[Dataset entries]
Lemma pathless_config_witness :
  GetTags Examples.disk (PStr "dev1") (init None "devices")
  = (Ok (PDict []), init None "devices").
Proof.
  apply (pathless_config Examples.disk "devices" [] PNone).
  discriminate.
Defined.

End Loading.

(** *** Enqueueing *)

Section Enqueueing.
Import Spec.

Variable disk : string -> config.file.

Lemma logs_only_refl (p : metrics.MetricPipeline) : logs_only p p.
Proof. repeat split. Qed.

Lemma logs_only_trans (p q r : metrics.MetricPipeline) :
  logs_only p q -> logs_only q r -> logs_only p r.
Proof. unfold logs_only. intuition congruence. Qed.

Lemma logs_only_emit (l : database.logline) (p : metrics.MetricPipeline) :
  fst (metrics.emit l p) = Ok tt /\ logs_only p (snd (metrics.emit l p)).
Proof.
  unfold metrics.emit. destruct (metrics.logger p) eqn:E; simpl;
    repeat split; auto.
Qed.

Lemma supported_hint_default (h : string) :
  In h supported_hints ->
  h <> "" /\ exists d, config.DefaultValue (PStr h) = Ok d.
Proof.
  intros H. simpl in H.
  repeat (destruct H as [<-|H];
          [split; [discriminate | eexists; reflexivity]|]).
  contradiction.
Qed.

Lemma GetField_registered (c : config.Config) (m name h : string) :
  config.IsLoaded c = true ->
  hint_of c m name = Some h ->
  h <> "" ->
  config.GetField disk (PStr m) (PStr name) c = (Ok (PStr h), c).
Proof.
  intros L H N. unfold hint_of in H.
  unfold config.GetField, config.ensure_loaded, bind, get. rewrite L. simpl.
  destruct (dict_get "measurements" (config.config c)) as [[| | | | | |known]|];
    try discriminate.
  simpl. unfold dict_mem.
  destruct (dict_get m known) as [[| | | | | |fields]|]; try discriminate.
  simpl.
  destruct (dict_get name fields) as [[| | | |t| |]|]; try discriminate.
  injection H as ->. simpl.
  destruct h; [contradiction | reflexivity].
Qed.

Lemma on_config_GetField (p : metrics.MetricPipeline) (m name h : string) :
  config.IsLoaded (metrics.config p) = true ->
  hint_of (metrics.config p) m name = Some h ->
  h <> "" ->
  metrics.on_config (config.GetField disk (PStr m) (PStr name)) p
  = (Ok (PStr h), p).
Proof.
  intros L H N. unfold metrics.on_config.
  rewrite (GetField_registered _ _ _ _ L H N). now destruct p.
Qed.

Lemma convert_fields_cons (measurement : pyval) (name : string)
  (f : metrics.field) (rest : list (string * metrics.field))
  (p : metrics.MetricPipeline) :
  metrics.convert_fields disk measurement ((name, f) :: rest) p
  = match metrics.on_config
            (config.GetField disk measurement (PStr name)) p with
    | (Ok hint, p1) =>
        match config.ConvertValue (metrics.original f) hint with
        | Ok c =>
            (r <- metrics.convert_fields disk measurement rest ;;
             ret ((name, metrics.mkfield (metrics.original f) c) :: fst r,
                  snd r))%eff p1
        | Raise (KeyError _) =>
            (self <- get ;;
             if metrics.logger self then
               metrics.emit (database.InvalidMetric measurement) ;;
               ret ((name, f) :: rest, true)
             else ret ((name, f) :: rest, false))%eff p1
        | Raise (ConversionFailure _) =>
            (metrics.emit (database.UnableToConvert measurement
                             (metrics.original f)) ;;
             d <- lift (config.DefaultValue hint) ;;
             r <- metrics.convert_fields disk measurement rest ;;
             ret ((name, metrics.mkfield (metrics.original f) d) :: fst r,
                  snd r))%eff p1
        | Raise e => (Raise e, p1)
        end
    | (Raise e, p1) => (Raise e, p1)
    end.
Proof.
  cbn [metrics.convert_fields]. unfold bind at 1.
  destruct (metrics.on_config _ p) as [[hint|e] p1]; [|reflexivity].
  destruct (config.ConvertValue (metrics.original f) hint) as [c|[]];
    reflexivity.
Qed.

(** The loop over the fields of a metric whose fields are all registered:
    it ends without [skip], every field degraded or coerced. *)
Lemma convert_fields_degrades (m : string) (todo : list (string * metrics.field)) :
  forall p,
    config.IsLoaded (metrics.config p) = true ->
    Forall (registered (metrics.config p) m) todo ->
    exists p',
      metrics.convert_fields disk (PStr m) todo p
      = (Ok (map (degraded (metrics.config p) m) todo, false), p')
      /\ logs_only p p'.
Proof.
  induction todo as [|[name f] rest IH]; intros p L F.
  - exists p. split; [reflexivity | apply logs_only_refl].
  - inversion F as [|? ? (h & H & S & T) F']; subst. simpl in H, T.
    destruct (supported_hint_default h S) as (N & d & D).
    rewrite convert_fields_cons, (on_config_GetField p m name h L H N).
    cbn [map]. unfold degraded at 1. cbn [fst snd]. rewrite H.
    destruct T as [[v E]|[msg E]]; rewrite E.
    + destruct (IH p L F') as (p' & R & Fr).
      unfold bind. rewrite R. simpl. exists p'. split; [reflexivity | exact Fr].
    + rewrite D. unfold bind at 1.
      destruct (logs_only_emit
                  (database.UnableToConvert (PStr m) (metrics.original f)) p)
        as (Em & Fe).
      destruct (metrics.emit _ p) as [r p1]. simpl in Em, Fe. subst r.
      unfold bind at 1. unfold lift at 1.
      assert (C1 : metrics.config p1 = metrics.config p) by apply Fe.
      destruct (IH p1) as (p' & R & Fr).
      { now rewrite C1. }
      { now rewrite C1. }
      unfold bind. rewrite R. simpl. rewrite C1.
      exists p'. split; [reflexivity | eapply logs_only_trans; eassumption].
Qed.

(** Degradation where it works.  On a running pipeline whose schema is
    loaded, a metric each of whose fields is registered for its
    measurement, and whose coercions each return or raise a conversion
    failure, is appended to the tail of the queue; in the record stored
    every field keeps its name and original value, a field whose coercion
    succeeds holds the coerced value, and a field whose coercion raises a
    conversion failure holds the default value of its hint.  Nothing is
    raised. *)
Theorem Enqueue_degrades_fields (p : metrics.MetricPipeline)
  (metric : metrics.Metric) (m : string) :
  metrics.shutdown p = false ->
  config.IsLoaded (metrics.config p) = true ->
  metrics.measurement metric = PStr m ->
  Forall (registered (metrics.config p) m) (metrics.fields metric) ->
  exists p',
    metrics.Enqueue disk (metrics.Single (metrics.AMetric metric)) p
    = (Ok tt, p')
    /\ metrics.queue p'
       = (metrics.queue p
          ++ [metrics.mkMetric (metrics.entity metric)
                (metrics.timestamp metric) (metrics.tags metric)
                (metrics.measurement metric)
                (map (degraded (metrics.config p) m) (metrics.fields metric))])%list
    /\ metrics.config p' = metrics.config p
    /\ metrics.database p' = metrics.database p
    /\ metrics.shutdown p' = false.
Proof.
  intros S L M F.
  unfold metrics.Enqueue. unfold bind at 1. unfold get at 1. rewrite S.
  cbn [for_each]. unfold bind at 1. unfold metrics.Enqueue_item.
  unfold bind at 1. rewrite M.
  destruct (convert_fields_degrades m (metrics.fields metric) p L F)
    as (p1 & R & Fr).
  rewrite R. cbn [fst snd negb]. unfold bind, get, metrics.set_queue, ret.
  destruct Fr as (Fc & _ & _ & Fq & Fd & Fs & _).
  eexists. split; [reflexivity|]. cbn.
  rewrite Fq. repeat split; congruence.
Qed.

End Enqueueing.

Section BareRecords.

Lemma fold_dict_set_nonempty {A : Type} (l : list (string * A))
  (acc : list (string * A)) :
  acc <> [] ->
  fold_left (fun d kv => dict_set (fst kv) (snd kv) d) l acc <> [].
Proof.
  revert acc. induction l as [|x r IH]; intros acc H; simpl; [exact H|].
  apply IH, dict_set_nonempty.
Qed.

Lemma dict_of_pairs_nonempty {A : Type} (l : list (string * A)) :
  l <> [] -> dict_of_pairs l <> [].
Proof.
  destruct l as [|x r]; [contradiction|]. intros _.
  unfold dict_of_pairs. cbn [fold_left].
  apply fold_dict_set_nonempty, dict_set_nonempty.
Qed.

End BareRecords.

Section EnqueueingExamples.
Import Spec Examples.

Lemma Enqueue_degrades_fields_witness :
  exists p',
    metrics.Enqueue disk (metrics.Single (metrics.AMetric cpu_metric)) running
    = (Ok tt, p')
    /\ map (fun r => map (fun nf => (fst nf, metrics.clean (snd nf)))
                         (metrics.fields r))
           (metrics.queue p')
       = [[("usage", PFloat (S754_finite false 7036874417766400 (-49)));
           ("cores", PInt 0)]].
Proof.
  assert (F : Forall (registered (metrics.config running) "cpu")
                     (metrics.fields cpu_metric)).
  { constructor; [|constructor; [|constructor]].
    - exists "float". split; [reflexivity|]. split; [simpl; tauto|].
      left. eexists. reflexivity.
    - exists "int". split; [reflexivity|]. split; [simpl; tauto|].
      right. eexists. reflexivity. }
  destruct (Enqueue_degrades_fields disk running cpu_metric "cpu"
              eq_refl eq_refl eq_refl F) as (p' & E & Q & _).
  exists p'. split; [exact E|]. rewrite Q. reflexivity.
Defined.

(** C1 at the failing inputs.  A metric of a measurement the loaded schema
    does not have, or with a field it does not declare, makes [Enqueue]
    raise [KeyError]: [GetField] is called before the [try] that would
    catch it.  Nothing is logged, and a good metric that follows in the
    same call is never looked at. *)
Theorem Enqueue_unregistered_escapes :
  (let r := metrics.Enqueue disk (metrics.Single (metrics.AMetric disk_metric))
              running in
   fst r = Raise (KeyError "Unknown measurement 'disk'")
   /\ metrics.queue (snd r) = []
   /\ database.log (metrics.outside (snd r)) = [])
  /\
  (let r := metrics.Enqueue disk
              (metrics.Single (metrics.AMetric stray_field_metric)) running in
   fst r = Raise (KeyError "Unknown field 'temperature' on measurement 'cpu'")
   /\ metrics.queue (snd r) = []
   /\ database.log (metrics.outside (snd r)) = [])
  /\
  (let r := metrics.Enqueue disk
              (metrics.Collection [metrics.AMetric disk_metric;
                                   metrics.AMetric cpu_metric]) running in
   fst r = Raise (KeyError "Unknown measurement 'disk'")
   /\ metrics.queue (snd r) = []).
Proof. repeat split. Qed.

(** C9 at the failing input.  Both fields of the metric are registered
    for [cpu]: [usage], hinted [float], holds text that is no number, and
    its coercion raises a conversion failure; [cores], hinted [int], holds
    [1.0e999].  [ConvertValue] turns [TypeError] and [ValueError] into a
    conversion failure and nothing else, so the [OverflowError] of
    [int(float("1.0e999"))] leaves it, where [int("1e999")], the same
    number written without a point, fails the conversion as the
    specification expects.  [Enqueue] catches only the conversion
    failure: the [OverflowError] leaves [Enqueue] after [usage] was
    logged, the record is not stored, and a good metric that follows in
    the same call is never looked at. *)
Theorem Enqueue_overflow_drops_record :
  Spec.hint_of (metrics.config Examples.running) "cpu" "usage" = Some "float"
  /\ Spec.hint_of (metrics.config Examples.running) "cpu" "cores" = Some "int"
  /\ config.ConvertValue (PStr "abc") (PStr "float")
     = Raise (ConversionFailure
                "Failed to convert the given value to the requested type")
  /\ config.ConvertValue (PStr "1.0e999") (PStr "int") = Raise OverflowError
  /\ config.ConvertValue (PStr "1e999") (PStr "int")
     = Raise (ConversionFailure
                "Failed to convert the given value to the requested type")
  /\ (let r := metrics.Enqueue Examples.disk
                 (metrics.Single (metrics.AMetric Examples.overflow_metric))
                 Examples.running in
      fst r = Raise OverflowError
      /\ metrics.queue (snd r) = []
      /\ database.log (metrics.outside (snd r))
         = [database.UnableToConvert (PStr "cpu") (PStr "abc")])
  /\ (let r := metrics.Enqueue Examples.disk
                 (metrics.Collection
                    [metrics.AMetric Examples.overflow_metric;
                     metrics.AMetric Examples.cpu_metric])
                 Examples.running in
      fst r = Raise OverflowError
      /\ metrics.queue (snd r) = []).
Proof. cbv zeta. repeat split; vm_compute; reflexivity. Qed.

= What you have to do =
Your answer consists solely of the lines from the top of the records above through the line that contains "(** *** Enqueueing *)", each echoed exactly.

= Reply =
Lemma pathless_config_witness :
  GetTags Examples.disk (PStr "dev1") (init None "devices")
  = (Ok (PDict []), init None "devices").
Proof.
  apply (pathless_config Examples.disk "devices" [] PNone).
  discriminate.
Defined.

End Loading.

(** *** Enqueueing *)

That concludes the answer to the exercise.